THIS IS A RUSH TRANSCRIPT. THIS COPY MAY NOT BE IN ITS FINAL FORM AND MAY BE UPDATED.
KYRA PHILLIPS, CNN ANCHOR: Not many of us are getting to the gym, a problem that apparently starts early in life, and the numbers prove it. Fifteen percent of 6 to 19-year-olds are considered overweight or obese. That fact comes to us from an American Heart Association report released just last week. So why aren't we going to the gym, and what can we do to make our health a top priority? Fitness consultant Jim Karas wrote the book "Flip the Switch." He's also been named among the best personal trainers in the country by "Allure" magazine. He joins us live from Boston this afternoon -- hi, Jim.
JIM KARAS, AUTHOR, "FLIP THE SWITCH": Hi. How are you?
PHILLIPS: All right. I understand you've made Diane Sawyer not only lose about 20 pounds, so we're paying attention here at CNN.
KARAS: That's good.
PHILLIPS: All right. Hey, listen. Let's talk about all these diets and why so many people fail these diets. What's the problem?
KARAS: I think the biggest problem is unrealistic expectations. Most people start a weight loss program and they think, I'm going to lose ten pounds in ten days, or they think tomorrow I'm going to totally change my eating and my exercise, and that's simply unrealistic. I urge people to take it slowly, and make small changes throughout the coming weeks that they can stick with and in the long run really make the difference.
PHILLIPS: All right. In your book you talk about the life-long struggler and the slow gainer. Tell us about those individuals.
KARAS: Correct. Sure. Many people, myself included, have struggled with their weight their entire lives.

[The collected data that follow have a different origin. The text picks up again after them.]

(** X14.  On the MSO-X 3000 driver a count field must be made of digits,
    underscores, a sign and spaces: when the seventh field of some group
    holds any other character, a decimal point or an exponent letter for
    instance, [measureStatistics] raises and returns no record. *)
Theorem MSOX_count_characters
    (self self' : t) (flat : list string) (k : nat) (s : string) (c : ascii) :
  _measureStatistics (shown self) = (Ok flat, self') ->
  nth_error flat (7 * k + 6) = Some s ->
  In c (list_ascii_of_string s) ->
  int_char c = false ->
  exists e, MSOX3000.measureStatistics self = (Raise e, self').
Proof.
  intros Hreply Hs Hin Hc.
  rewrite MSOX_measureStatistics_eq, Hreply. cbn [bind].
  destruct (convert (dict MSOX_count) flat) as [recs|e] eqn:Hconv;
    [|now exists e].
  exfalso.
  destruct (convert_ok_inv _ _ Hconv) as (raws & -> & Hrows).
  destruct (rows_count_field Hrows k Hs) as [n Hn].
  pose proof (IntFacts.int_of_str_text s c Hn Hin) as Hok.
  congruence.
Qed.

(** X15.  When both drivers return records for the same reply, they return
    the same number of records, and the records agree on the label and on
    the five floats: only the counts can differ. *)
Theorem drivers_agree_but_count
    (self self1 self2 : t) (flat : list string) (recs1 recs2 : list stat) :
  _measureStatistics (shown self) = (Ok flat, self1) ->
  _measureStatistics self = (Ok flat, self2) ->
  MSOX3000.measureStatistics self = (Ok recs1, self1) ->
  UXR.measureStatistics self = (Ok recs2, self2) ->
  Forall2 same_but_count recs1 recs2.
Proof.
  intros Hm Hu.
  rewrite MSOX_measureStatistics_eq, Hm, UXR_measureStatistics_eq, Hu.
  cbn [bind]. intros E1 E2. injection E1 as H1. injection E2 as H2.
  exact (convert_same_but_count _ _ _ H1 H2).
Qed.

End StatisticsExtras.

(** ** Evaluations of the further properties on the bench instrument *)

Section ExtraRuns.

Import Keysight Spec.
Open Scope string_scope.
Open Scope list_scope.

Lemma setupAutoscaleOLD_single_witness :
  MSOX3000.setupAutoscaleOLD (base := Bench.base []) (Atom (AStr "2"))
    Bench.scope
  = (Ok tt,
     wrote ["AUToscale CHAN2"] (set_channel (Atom (AStr "2")) Bench.scope)).
Proof.
  apply (@setupAutoscaleOLD_single (Bench.base []) Bench.scope (AStr "2")).
  - discriminate.
  - reflexivity.
Defined.

Lemma setupAutoscaleOLD_outcome_witness :
  chanAllValidList (set_channel (PyList Bench.six) Bench.scope)
  = chanAllValidList Bench.scope
  /\ is_ValueError (ValueError too_many_msg) = true
  /\ written (set_channel (PyList Bench.six) Bench.scope)
     = written Bench.scope.
Proof.
  exact (@setupAutoscaleOLD_outcome (Bench.base []) Bench.scope
           (set_channel (PyList Bench.six) Bench.scope)
           (PyList Bench.six) (Raise (ValueError too_many_msg)) eq_refl).
Defined.

Lemma setupAutoscaleOLD_message_witness :
  fst (MSOX3000.setupAutoscaleOLD (base := Bench.base [])
         (PyList [AStr "1"; AStr "9"; AStr "7"]) Bench.scope)
  = Raise (ValueError
             "INVALID Channel Value for AUTOSCALE: 9  SKIPPING!").
Proof.
  apply (proj2 (@setupAutoscaleOLD_message (Bench.base []) Bench.scope)
           [AStr "1"] (AStr "9") [AStr "7"]).
  - simpl. lia.
  - repeat constructor.
  - reflexivity.
Defined.

Lemma annotateOLD_commands_witness :
  MSOX3000.annotateOLD MSOX3000.annotateColorOLD
    "Example" (Some "") "TRAN" Bench.scope
  = (Ok tt, wrote (annotation "Example" "TRAN") Bench.scope).
Proof.
  apply (proj1 (@annotateOLD_commands MSOX3000.annotateColorOLD
                  Bench.scope "Example" "TRAN" (Some ""))).
  reflexivity.
Defined.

They woke up, they started as children, and they always were having to count their calories, start endless diets, and have always had this be a struggle.
The slow gainer, which actually Diane Sawyer falls into, as do many other people, is someone who really never did have a weight problem in their teens or their 20s or even their 30s, and then slowly but surely, they wake up one day and they say, What happened? I'm 20, 25 pounds heavier than I was. What am I to do? So then in this book, I go about giving both of those different categories the action plan to ultimately achieve weight loss success.

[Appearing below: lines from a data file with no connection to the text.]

(** [tall h n l]: at [l] there is a condition tree of height at most
    [n], every node of which is in the heap and of the kind its parent
    expects. *)
Fixpoint tall (h : gmap loc cond_obj) (n : nat) (l : loc) : bool :=
  match n with
  | O => false
  | S m =>
      match h !! l with
      | None | Some (PyList _) => false
      | Some (Not c) => tall h m c
      | Some (All r) | Some (Any r) =>
          match items_of h r with
          | Some cs => forallb (tall h m) cs
          | None => false
          end
      | Some _ => true
      end
  end.

(** A bool, or a condition tree of height at most [n]. *)
Definition cond_ok (h : gmap loc cond_obj) (n : nat) (c : cond_val) : bool :=
  match c with
  | CBool _ => true
  | CRef l => tall h n l
  | COther _ => false
  end.

(** Each of the three conditions passed to the constructor is left out,
    a bool, or a condition tree of height at most [n]. *)
Definition args_ok (h : gmap loc cond_obj) (n : nat) (a : InitArgs) : bool :=
  forallb (from_option (cond_ok h n) true)
    [arg_start_cond a; arg_run_cond a; arg_end_cond a].

(** The environment [σ1] differs from [σ] at most in the runtime state
    of the task other than [force_run], and in events that are not
    calls of [on_finish]. *)
Definition before_finish (σ σ1 : Env) : Prop :=
  tasks σ1 = tasks σ ∧ config σ1 = config σ ∧ heap σ1 = heap σ ∧
  same_setup (self σ) (self σ1) ∧
  force_run (self σ1) = force_run (self σ) ∧
  ∃ evs, trace σ1 = trace σ ++ evs ∧ List.filter is_finish evs = [].

(** ** Sample tasks and sessions for the closed instances *)

Definition bare_task (id : nat) (name : string) (body : gmap string pyobj → outcome) : Task :=
  with_name (Some name) (new_task id [] body).

Definition default_config : Config :=
  {| task_logger_basename := "powerbase.task"; use_instance_naming := false;
     on_task_pre_exists := "raise"; force_status_from_logs := false |}.

Definition lone_env (t : Task) (name : string) : Env :=
  {| self := t; tasks := {[ NStr name := obj_id t ]}; config := default_config;
     heap := ∅; trace := [] |}.

(** A task with the three callbacks set, each returning normally, and
    [force_run] on. *)
Definition watched_task (id : nat) (name : string)
    (body : gmap string pyobj → outcome) : Task :=
  with_plain
    {| arg_name := Some (NStr name); arg_start_cond := None; arg_run_cond := None;
       arg_end_cond := None; arg_priority := 1; arg_execution := "main";
       arg_disabled := false; arg_force_run := Some true;
       arg_on_success := Some (λ _, None); arg_on_failure := Some (λ _, None);
       arg_on_finish := Some (λ _, None); arg_parameters := None |}
    (bare_task id name body).

(** A session with the tasks "t" and "t0", seen from a task that has no
    name yet. *)
Definition two_task_env (policy : string) : Env :=
  {| self := new_task 9 [] (λ _, Returned PyNone);
     tasks := <[NStr "t" := 7%nat]> (<[NStr "t0" := 8%nat]> ∅);
     config := {| task_logger_basename := "powerbase.task";
                  use_instance_naming := false;
                  on_task_pre_exists := policy;
                  force_status_from_logs := false |};
     heap := ∅; trace := [] |}.

(** A scheduler with the process task "t" (object 7, worker attached)
    and a second task "u" (object 8). *)
Definition process_task : Task :=
  {| obj_id := 7; _name := Some "t"; _status := None;
     _start_cond := CBool false; run_cond := CBool true; _end_cond := CBool false;
     priority := 1; execution := "process"; disabled := false;
     force_run := Some false; force_termination := false;
     on_failure := None; on_success := None; on_finish := None;
     _parameters := ∅; _thread_terminate := false;
     start_time := None; exception := None;
     _process := Some 1%nat; _thread := None;
     kw_args := []; execute_action := λ _, Returned PyNone |}.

PHILLIPS: All right, Jim. As you can imagine, we have received tons of e-mail, so let's get right to them. This one comes from (UNINTELLIGIBLE) California.
KARAS: OK.
PHILLIPS: Parnel (ph) says, "Even when I lose weight, my stomach area doesn't diminish in proportion with the weight I drop. How do I focus on this area of my body?"
KARAS: I think there's a two-pronged approach to that. First of all, there's a little bit of genetic patterning going on, so he may have to reduce his body weight and body fat content more because a lot of it is residing in that individual area. You really can't spot reduce an abdominal area, but what he should try to do is go about a low calorie eating program, but then perform strength and resistance training throughout his entire body. That way he will change his body's composition. You may not notice, Kyra, but I'm a very big advocate of the strength training over the cardiovascular exercise to really lose weight, because only creating lean muscle tissue, which occurs through strength training, is the key to boosting your metabolism, and that's really what weight loss is all about.

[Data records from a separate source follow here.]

(** * Agora supply-chain simulator: message bus, scheduler and actors

    A shallow embedding of the coordination engine of the simulator
    (src/agents/message_bus.py, src/agents/base_agent.py,
    src/models/{message,order,location}.py, src/agents/truck_agent.py,
    src/agents/warehouse_agent.py, src/agents/factory_agent.py,
    src/simulation/simulation_manager.py) together with the properties
    of the natural-language specification that concern it.

    Conventions of the embedding.
    - Python objects are records; a method becomes a function that takes
      the object (and the shared message bus) and returns the updated
      ones.  Code that can raise runs in the state-and-exception monad
      [M]: an exception keeps every mutation made before it, as in
      Python.
    - A [dict] that the code iterates over is an insertion-ordered
      association list ([PyDict]); a [dict] that is only looked up is a
      [gmap].
    - Wall-clock readings ([time.time()]), logging and the telemetry bag
      [BaseAgent.state] do not influence control flow and are left out;
      the wall clock needed to mint factory-order identifiers is a field
      of the bus environment.
    - Python floats (distances, speed) are rendered as rationals [Q].
    - Payloads are maps from field names to Python values; following the
      annotations of the code, identifier slots hold strings (or [None])
      and quantity slots hold any value, a non-integer raising
      [TypeError] where the code compares or adds it. *)

From stdpp Require Import gmap strings list fin_maps pretty.
From Stdlib Require Import ZArith QArith Qminmax Lia Lqa.

(* ===================================================================== *)
(** * Part I: the embedding                                               *)
(* ===================================================================== *)

(** ** Python-level notions *)

(** Values carried by message payloads: identifiers are strings,
    quantities are integers, and a slot may hold [None]. *)
Inductive pyval : Type :=
  | VNone
  | VStr (s : string)
  | VInt (z : Z).

#[global] Instance pyval_eq_dec : EqDecision pyval.
Proof. solve_decision. Defined.

(** The exceptions the modelled code can raise. *)
Inductive exn : Type :=
  | ValueError
  | TypeError
  | KeyError.

Inductive outcome (A : Type) : Type :=
  | Ok (a : A)
  | Raise (e : exn).
Arguments Ok {A} a.
Arguments Raise {A} e.

(** State-and-exception monad: the state survives a raise. *)
Definition M (S A : Type) : Type := S -> outcome A * S.

Definition ret {S A} (a : A) : M S A := fun s => (Ok a, s).

Definition bind {S A B} (c : M S A) (k : A -> M S B) : M S B :=
  fun s =>
    match c s with
    | (Ok a, s') => k a s'
    | (Raise e, s') => (Raise e, s')
    end.

Definition raise {S A} (e : exn) : M S A := fun s => (Raise e, s).

Definition modify {S} (f : S -> S) : M S unit := fun s => (Ok tt, f s).

(** [try: c  except Exception: pass] *)
Definition try_except {S} (c : M S unit) : M S unit :=
  fun s =>
    match c s with
    | (Ok _, s') => (Ok tt, s')
    | (Raise _, s') => (Ok tt, s')
    end.

Declare Scope py_scope.
Delimit Scope py_scope with py.
Notation "x <~ c ; k" := (bind c (fun x => k))
  (at level 20, c at level 100, k at level 200, only parsing) : py_scope.
Notation "c ;;; k" := (bind c (fun _ => k))
  (at level 100, k at level 200, right associativity, only parsing) : py_scope.

(** [for x in xs: body x] *)
Fixpoint for_each {S A} (xs : list A) (body : A -> M S unit) : M S unit :=
  match xs with
  | [] => ret tt
  | x :: xs' => bind (body x) (fun _ => for_each xs' body)
  end.

(** [a == b] on [Optional[str]]. *)
Definition opt_eqb (a b : option string) : bool :=
  match a, b with
  | None, None => true
  | Some x, Some y => String.eqb x y
  | _, _ => false
  end.

(** Insertion-ordered dictionaries with string keys. *)
Module PyDict.

Definition t (V : Type) : Type := list (string * V).

Fixpoint get {V} (k : string) (d : t V) : option V :=
  match d with
  | [] => None
  | (k', v) :: d' => if String.eqb k k' then Some v else get k d'
  end.

(** [d[k] = v]: an existing key keeps its position, a new key goes last. *)
Fixpoint set {V} (k : string) (v : V) (d : t V) : t V :=
  match d with
  | [] => [(k, v)]
  | (k', v') :: d' =>
      if String.eqb k k' then (k', v) :: d' else (k', v') :: set k v d'
  end.

(** [del d[k]] for a key that is present. *)
Fixpoint del {V} (k : string) (d : t V) : t V :=
  match d with
  | [] => []
  | (k', v') :: d' =>
      if String.eqb k k' then d' else (k', v') :: del k d'
  end.

Definition keys {V} (d : t V) : list string := map fst d.
Definition values {V} (d : t V) : list V := map snd d.

End PyDict.

(** Insertion-ordered dictionaries whose keys are strings or [None]: a
    table that the code indexes with a value read from a payload, where
    an absent field reads as [None]. *)
Module PyDictO.

Definition t (V : Type) : Type := list (option string * V).

Fixpoint get {V} (k : option string) (d : t V) : option V :=
  match d with
  | [] => None
  | (k', v) :: d' => if opt_eqb k k' then Some v else get k d'
  end.

(** [d[k] = v]: an existing key keeps its position, a new key goes last. *)
Fixpoint set {V} (k : option string) (v : V) (d : t V) : t V :=
  match d with
  | [] => [(k, v)]
  | (k', v') :: d' =>
      if opt_eqb k k' then (k', v) :: d' else (k', v') :: set k v d'
  end.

PHILLIPS: I did notice that point you made in your book -- sometimes you just can't get in the mood to do that cardio, so I like your advice.
KARAS: Good.
PHILLIPS: Carrie Major (ph) says, "I am interested in speeding up my metabolism. What are some things that I can do? I already work out on a regular basis."
KARAS: OK. There's a couple things she can do with her food. First of all, eating small meals throughout the day has been historically shown to increase your body's metabolism. Look upon it like stoking a fire with logs currently throughout the day on an ongoing basis.
The second thing she can do is eat some spicy foods because case study indicates that helps to boost the metabolism. So does increasing your lean muscle tissue, once again, so make sure she's performing the strength training and actually both green and black tea can give her a jump start to burn some additional calories.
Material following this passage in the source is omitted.